A great honor. But she told me last week that despite her legal victory, soaring oil prices emanating from the Ukraine war have put renewed pressure on her Indigenous community’s forests. As she put it, “The oil is in the forest, and they think our home is the solution.”

As John Reid, the senior economist for Nia Tero, explained, “Supply shocks from Ukraine and Russia become demand shocks across the world, including in the intact forests, because the intact forests are all big potential suppliers of agricultural commodities, gold, oil, gas and wood.” (Reid and Thomas E. Lovejoy wrote “Ever Green: Saving Big Forests to Save the Planet,” an outstanding primer on the vital role intact forests play in sustaining the biosphere.)

Hindou Oumarou Ibrahim is a leader of the Mbororo pastoralist people in Chad. It is bad enough, she told me, that Lake Chad has lost about 90 percent of its water and many of its species, but now people in her community are asking her: “Why has the price of flour and fuel gone up so high? Russia and Ukraine are very far away, so why are we hurt?” They don’t understand how the shocks of a war in Ukraine can radiate far enough to hit even landlocked, sub-Saharan Chad.

“When the war started,” added Ibrahim, “the African countries were asked to choose a side. And all we were thinking is that we need food. This war has become a big problem for all of us.” Everywhere she turns now, she added, Chinese companies are looking for land for industrial agriculture, which is a huge problem for her pastoralist people.

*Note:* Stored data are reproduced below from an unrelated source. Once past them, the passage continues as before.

(** A byte after a copy of [src] to offset [i]. *)
Lemma splice_lookup {A} (bs bs' src : list A) i k : splice bs i src = Some bs' -> 0 <= k ->
  bs' !! Z.to_nat k = if (i <=? k) && (k <? i + Z.of_nat (length src)) then src !! Z.to_nat (k - i)
                      else bs !! Z.to_nat k.
Proof.
  unfold splice. destruct (Z.leb_spec 0 i) as [Hi |]; [| done]. cbn [andb].
  destruct (Z.leb_spec (i + Z.of_nat (length src)) (Z.of_nat (length bs))) as [Hl |]; [| done].
  intros [= <-] Hk. assert (length (take (Z.to_nat i) bs) = Z.to_nat i) as Ht by (rewrite length_take; lia).
  destruct (Z.leb_spec i k) as [Hik | Hik]; cbn [andb].
  - rewrite lookup_app_r by lia. rewrite Ht. destruct (Z.ltb_spec k (i + Z.of_nat (length src))).
    + rewrite lookup_app_l by lia. f_equal. lia.
    + rewrite lookup_app_r by lia. rewrite lookup_drop. f_equal. lia.
  - rewrite lookup_app_l by lia. apply lookup_take_lt. lia.
Qed.

(** Byte [i] of a source; a null source is zeros. *)
Definition src_byte (src : option (list Z)) (i : Z) : Z :=
  match src with Some bs => default 0 (bs !! Z.to_nat i) | None => 0 end.

Definition src_ok (src : option (list Z)) (len : Z) : Prop :=
  match src with Some bs => bytes bs /\ len <= Z.of_nat (length bs) | None => True end.

Lemma src_ok_drop src n len : 0 <= n -> src_ok src (n + len) -> src_ok (drop (Z.to_nat n) <$> src) len.
Proof.
  destruct src as [bs |]; [| done]. cbn. intros Hn [Hb Hl]. split; [by apply Forall_drop |].
  rewrite length_drop. lia.
Qed.

Lemma src_byte_drop src n i : 0 <= n -> 0 <= i -> src_byte (drop (Z.to_nat n) <$> src) i = src_byte src (n + i).
Proof. destruct src as [bs |]; [| done]. cbn. intros Hn Hi. rewrite lookup_drop. by rewrite Z2Nat.inj_add. Qed.

Section write.
Context {A : Type} `{!Frames A, !FramesOk A}.
Implicit Types (s : state A) (o : Z -> Z) (T : gset Z) (ls : alist).

(** The byte that a process reads at an address. *)
Definition byte_at s (addr : Z) : option Z :=
  ws ← content s (page_of addr); frame_bytes ws !! Z.to_nat (addr - page_of addr).

(** ** One page *)

(** What a step of a write keeps: all but the contents. *)
Definition intact o s ls s' : Prop :=
  (exists T', space_inv o T' s' ls) /\ light s' /\ vm s' = vm s /\
  kernel_pml4 (machine (ker s')) = kernel_pml4 (machine (ker s)) /\
  (cow_safe o (pte s) ls -> cow_safe o (pte s') ls).

Lemma transparent_intact o s ls s' : transparent o s ls s' -> intact o s ls s'.
Proof. intros (Hi & Hl & [[_ Hk] _] & Hv & _ & Hc). by split_and!. Qed.

Lemma intact_trans o s1 s2 s3 ls : intact o s1 ls s2 -> intact o s2 ls s3 -> intact o s1 ls s3.
Proof.
  intros (_ & _ & V1 & K1 & C1) (I2 & L2 & V2 & K2 & C2). split_and!; try done; [congruence.. | auto].
Qed.

(** The page has a frame of its own, or is not private. *)
Definition owned_page o s ls va : Prop := private (view ls va) = true -> cow_safe o (pte s) ls ->
  alone o (pte s) va (frame_of (pte s va)).

Lemma frame_to_write_spec o T s ls va v : space_inv o T s ls -> solvent o -> light s -> user_page va ->
  view ls va = Some v ->
  wp (frame_to_write va (prot_of v)) (fun r s' => transparent o s ls s' /\ cost 5 (got r) (fr s) (fr s') /\
    forall f, r = Some f -> has_frame (pte s' va) = true /\ f = frame_of (pte s' va) /\ owned_page o s' ls va) s.
Proof.
  intros Hinv Hsol Hl Hva Hv. unfold frame_to_write. apply wp_bind.
  eapply wp_mono; [by apply (frame_for_step o T s ls va v) |].
  intros r s1 (Ht1 & _ & Hc1 & Hr). pose proof Ht1 as ((T1 & Hinv1) & Hl1 & _). cbn beta.
  destruct r as [p |]; cbn [got] in Hc1; [| apply wp_ret; split_and!; try done; by apply (cost_weaken 4)].
  destruct (Hr p eq_refl) as [He1 Hf1]. apply wp_bind. apply (load_spec o T1 s1 va); [apply Hinv1 | done |].
  apply wp_bind. destruct (Z.eqb_spec (Z.land (pte s1 va) PTE_COW) 0) as [E | E]; cbn [negb].
  - apply wp_ret. apply wp_bind. apply (load_spec o T1 s1 va); [apply Hinv1 | done |]. apply wp_ret.
    split; [done |]. split; [by apply (cost_weaken 4) |]. intros f [= <-]. split_and!; try done.
    intros Hp Hcs. by apply (cs_alone _ _ _ Hcs).
  - eapply wp_mono; [by apply (cow_step o T1 s1 ls va p) |]. intros ok s2 (Ht2 & _ & He2 & Hf2 & Hc2 & Hown).
    pose proof Ht2 as ((T2 & Hinv2) & _). pose proof (cost_trans _ _ _ _ _ _ Hc1 Hc2) as Hc.
    destruct ok; cbn [negb]; [| apply wp_ret; split_and!; try done; by eapply transparent_trans].
    apply wp_bind. apply (load_spec o T2 s2 va); [apply Hinv2 | done |]. apply wp_ret.
    split; [by eapply transparent_trans |]. split; [done |]. intros f [= <-]. split_and!; try done.
    intros _ _. destruct (Hown eq_refl) as [_ H1]. apply (held_alone o T2 s2 va); try done. apply Hinv2.
Qed.

(** The frame [f] has new contents. *)
Lemma fill_frame_spec o T s ls va ws : space_inv o T s ls -> light s -> user_page va ->
  has_frame (pte s va) = true -> length ws = 512%nat ->
  wp (set_frame (frame_of (pte s va)) ws) (fun _ s' => intact o s ls s' /\ fr s' = fr s /\
    mm s' = <[frame_of (pte s va) := ws]> (mm s) /\ forall va', pte s' va' = pte s va') s.
Proof.
  intros Hinv Hl Hva Hf Hlen. pose proof (si_pages _ _ _ _ Hinv) as Hok.
  destruct (page_frame o T s va Hok Hva Hf) as (_ & _ & [Hnt _]).
  eapply wp_mono; [eapply wp_also; [by apply (set_frame_spec o T) | apply set_frame_fr] |].
  intros [] s' [(Hok' & Hv & Hm & Hp & Hh & Hpt & _) Hfr]. split; [| done]. split_and!; try done.
  - exists T. apply (space_vm o T T s); try done. intros va' Hva'. rewrite Hpt. by apply Hinv.
  - intros f Hf0 Hmod. rewrite Hh, (count_ext s s') by (intros; by rewrite Hpt). by apply Hl.
  - apply Hp.
  - intros Hc. by apply (cow_safe_ext o (pte s) ls).
Qed.

(** Bytes [off .. off + n - 1] of page [va] come from [src]. *)
Definition page_written (va off n : Z) (src : option (list Z)) s s' : Prop :=
  forall i, 0 <= i < PAGE_SIZE -> byte_at s' (va + i) =
    if (off <=? i) && (i <? off + n) then Some (src_byte src (i - off)) else byte_at s (va + i).

Lemma page_of_off va i : aligned va -> 0 <= i < PAGE_SIZE -> page_of (va + i) = va.
Proof.
  intros Ha Hi. unfold page_of. rewrite (page_times va Ha) at 1. rewrite Z.add_comm, Z.div_add, Z.div_small by (done || unfold PAGE_SIZE; lia).
  by rewrite Z.add_0_l, <- page_times.
Qed.

Lemma byte_at_page s va i : aligned va -> 0 <= i < PAGE_SIZE ->
  byte_at s (va + i) = ws ← content s va; frame_bytes ws !! Z.to_nat i.
Proof. intros Ha Hi. unfold byte_at. rewrite page_of_off by done. by rewrite Z.add_simpl_l. Qed.

(** The bytes that are copied. *)
Lemma src_data src n : 0 <= n -> src_ok src n ->
  exists data, match src with Some bs => slice bs 0 n | None => Some (replicate (Z.to_nat n) 0) end = Some data /\
    bytes data /\ Z.of_nat (length data) = n /\ forall i, 0 <= i < n -> data !! Z.to_nat i = Some (src_byte src i).
Proof.
  intros Hn Hok. destruct src as [bs |].
  - destruct Hok as [Hb Hl]. exists (take (Z.to_nat n) bs). rewrite slice_Some by lia. split; [done |].
    split; [by apply Forall_take |]. split; [rewrite length_take; lia |]. intros i Hi.
    rewrite lookup_take_lt by lia. cbn. destruct (lookup_lt_is_Some_2 bs (Z.to_nat i)) as [b Eb]; [lia |]. by rewrite Eb.
  - exists (replicate (Z.to_nat n) 0). split; [done |]. split; [by apply Forall_replicate |].
    rewrite length_replicate. split; [lia |]. intros i Hi. apply lookup_replicate_2. lia.
Qed.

“For Indigenous peoples, the land is everything,” Ibrahim wrote in an essay last week in The Mail & Guardian, which is based in South Africa. “It is the source of our food, shelter and medicine, as well as the wellspring of our culture and history. Over countless generations, we have learned to live well on our land. We know how to protect it, how to restore it and how to serve as its engineers and nurturers rather than its destroyers.”

Unfortunately, some greedy leaders, like President Jair Bolsonaro of Brazil, resent the fact that Indigenous peoples control precious resources — in the case of Brazil, over 13 percent of its territory, much of it intact forest. Brazil bought $3.5 billion worth of fertilizer from Russia last year, a flow now constricted by Western sanctions. So as soon as the war started creating fertilizer shortages, Bolsonaro blurted out: “This crisis is a good opportunity for us,” The Washington Post reported. “Where there’s Indigenous land, there are riches beneath it.”

He then moved to pass legislation that would enable companies to mine potassium from Indigenous people’s forests so Brazil can make more of its own fertilizer.